Fascite plantar: o que é, sintomas, causas e tratamento
O que é fascite plantar?
As fáscias são tecidos fibrosos que percorrem todo o corpo.
Nesse caso, há a inflamação da fáscia plantar, que recobre a musculatura da planta do pé, começando pelo osso calcâneo (que dá forma ao calcanhar) até à articulação com os dedos.
“Essa estrutura é muito importante porque auxilia na absorção de impacto e mantém a curvatura da planta do pé”, explica Daniel Kamura Bueno, ortopedista e especialista em cirurgia do tornozelo e pé do Hospital São Camilo Ipiranga, em São Paulo.
Sintomas
A dor na sola do pé é o principal indicativo do problema.
Ela pode acometer o calcanhar de forma intensa ao pisar no chão após acordar ou ter ficado sentado por muito tempo.
“Parece uma pontada e costuma aliviar com o passar do dia”, esclarece Bueno.

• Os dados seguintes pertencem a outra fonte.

(** X1: whenever pd.cut accepts its bin edges and labels, the column it
    returns is as long as the input, every band in it is one of the
    labels or missing, and a cell gets a band exactly when it lies above
    the first edge and at or below the last one. *)
Theorem cut_accepts (x : seq number) (bs : seq Z) (ls : seq string)
    (column : seq (option string)) (v : number) :
  cut x bs ls = Ok column ->
  [/\ size column = size x,
      all (label_or_missing ls) column,
      column = [seq cut1 bs ls a | a <- x]
    & isSome (cut1 bs ls v)
      = lt (of_int (head 0%Z bs)) v && le v (of_int (last 0%Z bs))].
Proof.
rewrite /cut; case: ifP => // /negbFE srt; case: ifP => // _.
case: ifP => // _; case: ifP => // /negbFE /eqP szl [<-].
split; rewrite ?size_map //; last exact: cut1_defined.
by rewrite all_map; apply/allP => a _ /=; apply: cut1_label.
Qed.

(** The script's edges and labels on three ages. *)
Lemma cut_accepts_witness :
  [/\ size [:: Some "20-25"; Some "<20"; Some "41+"]
      = size [:: of_int 25; of_int 19; of_int 42],
      all (label_or_missing labels) [:: Some "20-25"; Some "<20"; Some "41+"],
      [:: Some "20-25"; Some "<20"; Some "41+"]
      = [seq cut1 bins labels a | a <- [:: of_int 25; of_int 19; of_int 42]]
    & isSome (cut1 bins labels (of_int 100))
      = lt (of_int (head 0%Z bins)) (of_int 100)
        && le (of_int 100) (of_int (last 0%Z bins))].
Proof.
by apply: (@cut_accepts [:: of_int 25; of_int 19; of_int 42] bins labels).
Defined.

Lemma searchsorted_left_mono (bs : seq Z) (x y : number) :
  le x y -> searchsorted_left bs x <= searchsorted_left bs y.
Proof.
by move=> xy; apply: sub_find => b /=; apply: le_trans xy.
Qed.

Lemma onth_index (s : seq string) (i : nat) (v : string) :
  uniq s -> onth s i = Some v -> index v s = i.
Proof.
elim: s i => [|a s IH] [|i] //=; first by move=> _ [->]; rewrite eqxx.
case/andP=> nas us E; rewrite (IH _ us E).
by case: eqP => // av; move: nas; rewrite av (@onth_mem _ s i v E).
Qed.

(** X2: the band is monotone in the cell: when pd.cut accepts the edges
    and labels and gives two cells x <= y the bands l1 and l2, then l1
    does not come after l2 in the list of labels. *)
Theorem cut_monotone (bs : seq Z) (ls : seq string) (x y : number)
    (l1 l2 : string) :
  le x y ->
  cut [:: x; y] bs ls = Ok [:: Some l1; Some l2] ->
  index l1 ls <= index l2 ls.
Proof.
move=> xy; rewrite /cut; case: ifP => // _; case: ifP => // _.
case: ifP => // /negbFE uls; case: ifP => // _ [].
rewrite /cut1; case: ifP => // _ /(onth_index uls) ->.
case: ifP => // _ /(onth_index uls) ->.
by rewrite -!subn1 leq_sub2r // searchsorted_left_mono.
Qed.

(** Ages 19 and 42 under the script's edges: "<20" comes before "41+". *)
Lemma cut_monotone_witness : index "<20" labels <= index "41+" labels.
Proof.
by apply: (@cut_monotone bins labels (of_int 19) (of_int 42)).
Defined.

(* --------------------------------------------------------------------- *)
(* The widgets and the view                                               *)
(* --------------------------------------------------------------------- *)

Lemma slider_bounds (ui : Session) (label : string) (lo hi : Z) :
  (lo <= hi)%Z -> (lo <= slider ui label lo hi <= hi)%Z.
Proof. rewrite /slider; lia. Qed.

(** X3: in every run the slider value lies in 0..3, so the filtered view
    never holds a row whose FAF cell is below 0, NaN or -inf: such rows
    are dropped whatever the widgets say. *)
Theorem view_FAF_floor (csv : seq Respondent) (ui : Session) :
  exists g view f,
    [/\ app csv ui = Ok g,
        filtered g = Some view,
        faf g = Some f,
        (0 <= f <= 3)%Z
      & all (fun r => ge (FAF (fields r)) (of_int 0)) view].
Proof.
exists (final csv ui); do 2!eexists; rewrite app_ok.
split; [by [] | reflexivity | reflexivity | exact: slider_bounds |].
apply/allP => r; rewrite mem_filter => /andP [/and4P [_ _ _ H] _].
have [//|lo _] := @slider_bounds ui "Physical Activity (FAF)" 0 3.
exact: ge_threshold_antitone lo H.
Qed.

Muita gente confunde esse sintoma com o esporão de calcâneo, caracterizado pelo crescimento de um pequeno osso no calcanhar.
“É uma coisa secundária, que vai se formando conforme o calcanhar sofre essa pressão. Mas a maioria da população terá essa pontinha no osso sem dor. Quando ela ocorre, a culpa é da inflamação”, esclarece o ortopedista Luiz Augusto Gaspar, da clínica SAO de Antroscopia e Ortopedia, em São Paulo.

Causas da fascite plantar
Quem tem a curvatura do pé mais acentuada ou pratica muitos exercícios pode tensionar as fáscias, que tendem a inflamar.
Há, ainda, outros fatores que contribuem para isso.
Obesidade, atividade física de alto impacto, uso de calçados inadequados e deformidades nos pés favorecem o problema.
Porém o fator principal é a falta de alongamento.
“A fáscia plantar tem relação direta com a musculatura posterior da perna que, encurtada por falta de estímulo, provoca uma tração desse tecido. Dessa forma, ele será machucado ao andar, gerando um processo inflamatório e degenerativo crônico”, descreve o ortopedista do São Camilo.
Essa é uma das patologias mais comuns nos pés e a principal causa de dor no calcanhar, segundo Bueno.
“Cerca de 10% da população apresentará incômodo nessa região em algum momento da vida.”
Diagnóstico
Um exame físico no consultório do médico já identifica a fascite plantar.
“O ultrassom e a ressonância magnética podem ser solicitados para complementação e exclusão de outras suspeitas”, conta Bueno.
Tratamento
A primeira opção é o tratamento conservador, que consiste no alongamento da cadeia posterior do corpo (da panturrilha até a coluna) com a ajuda da fisioterapia.
O uso de calçados apropriados (solados firmes, palmilhas macias, pequenos saltos, etc) e controle do peso também fazem parte do processo de melhora.

Fascite plantar tem cura?
É possível, sim, que a dor suma completamente, mas sempre será essencial manter alguns cuidados, como ter atenção especial à escolha dos sapatos.
Pode ser necessário lançar mão de remédios anti-inflamatórios e anestésicos para aliviar o desconforto.
“Massagear as plantas dos pés antes de sair da cama e rolá-los sobre uma garrafa congelada ao chegar em casa são ferramentas muito úteis no controle da dor”, aconselha o médico do São Camilo.
É preciso evitar a atividade física de alto impacto, que costuma piorar o quadro.
Andar de bicicleta e praticar esportes na água são algumas das opções.
Pessoas com casos mais graves podem passar pela terapia por ondas de choque e infiltrações.
“Elas servem de complemento ao tratamento”, diz Bueno.
Cirurgia
É muito rara a necessidade de intervenção cirúrgica, que consiste em “liberar” a fáscia plantar, ou seja, retirar parte desses ligamentos.
“Não é garantida a melhora da dor com a cirurgia e pode ocorrer repercussões nocivas à mecânica do pé como, por exemplo, o desabamento do arco plantar (o pé perde a curvatura e fica plano)”, relata Bueno.